---------- Provided data

Lemma gates_abut t t' w i w' i' : follows t t' = true → 0 <= i < HALAKIM_IN_WEEK → 0 <= i' < HALAKIM_IN_WEEK →
  HALAKIM_IN_WEEK * w' + i' = HALAKIM_IN_WEEK * w + i + lunations t * HEBREW_LUNATION_TIME →
  year_day t' w' i' = year_day t w i + year_length (keviyah_for t i).
Proof.
  unfold HALAKIM_IN_WEEK, HEBREW_LUNATION_TIME. intros Hf Hi Hi' E.
  destruct t, t'; try done; cbn [lunations] in E; gates; gate_cases.
  all: cbn [fst snd start_of_year start_value]; year_lengths; lia.
Qed.

(** A year begins within two days of its molad. *)
Lemma year_day_near t w i : 0 <= i < HALAKIM_IN_WEEK →
  -19440 <= (year_day t w i - 1) * 25920 - (HALAKIM_IN_WEEK * w + i) <= 41916.
Proof.
  unfold HALAKIM_IN_WEEK. intros Hi. destruct t; gates; gate_cases.
  all: cbn [fst snd start_of_year start_value]; lia.
Qed.

Definition molad (h : Z) : Z := MOLAD_BEHERAD_OFFSET + months_preceding_molad h * HEBREW_LUNATION_TIME.

Lemma new_year_eq h : ∃ w i, 0 <= i < HALAKIM_IN_WEEK ∧ HALAKIM_IN_WEEK * w + i = molad h ∧
  keviyah (compute_for h) = keviyah_for (for_h_year h) i ∧ new_year (compute_for h) = HEBREW_EPOCH_DAYS + year_day (for_h_year h) w i - 2.
Proof.
  exists (molad h / HALAKIM_IN_WEEK), (molad h mod HALAKIM_IN_WEEK). split; [apply Z.mod_pos_bound; reflexivity|].
  split; [symmetry; apply Z.div_mod; discriminate|]. split; [done|]. unfold new_year, year_day, compute_for, molad_details. fold (molad h).
  cbn [keviyah weeks_since_beharad]. change (start_value Monday) with 2. lia.
Qed.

--------------------

**What you will do**
Could you write out all the entries exactly as given?

**Solution**
Lemma gates_abut t t' w i w' i' : follows t t' = true → 0 <= i < HALAKIM_IN_WEEK → 0 <= i' < HALAKIM_IN_WEEK →
  HALAKIM_IN_WEEK * w' + i' = HALAKIM_IN_WEEK * w + i + lunations t * HEBREW_LUNATION_TIME →
  year_day t' w' i' = year_day t w i + year_length (keviyah_for t i).
Proof.
  unfold HALAKIM_IN_WEEK, HEBREW_LUNATION_TIME. intros Hf Hi Hi' E.
  destruct t, t'; try done; cbn [lunations] in E; gates; gate_cases.
  all: cbn [fst snd start_of_year start_value]; year_lengths; lia.
Qed.

(** A year begins within two days of its molad. *)
Lemma year_day_near t w i : 0 <= i < HALAKIM_IN_WEEK →
  -19440 <= (year_day t w i - 1) * 25920 - (HALAKIM_IN_WEEK * w + i) <= 41916.
Proof.
  unfold HALAKIM_IN_WEEK. intros Hi. destruct t; gates; gate_cases.
  all: cbn [fst snd start_of_year start_value]; lia.
Qed.

Definition molad (h : Z) : Z := MOLAD_BEHERAD_OFFSET + months_preceding_molad h * HEBREW_LUNATION_TIME.

Lemma new_year_eq h : ∃ w i, 0 <= i < HALAKIM_IN_WEEK ∧ HALAKIM_IN_WEEK * w + i = molad h ∧
  keviyah (compute_for h) = keviyah_for (for_h_year h) i ∧ new_year (compute_for h) = HEBREW_EPOCH_DAYS + year_day (for_h_year h) w i - 2.
Proof.
  exists (molad h / HALAKIM_IN_WEEK), (molad h mod HALAKIM_IN_WEEK). split; [apply Z.mod_pos_bound; reflexivity|].
  split; [symmetry; apply Z.div_mod; discriminate|]. split; [done|]. unfold new_year, year_day, compute_for, molad_details. fold (molad h).
  cbn [keviyah weeks_since_beharad]. change (start_value Monday) with 2. lia.
Qed.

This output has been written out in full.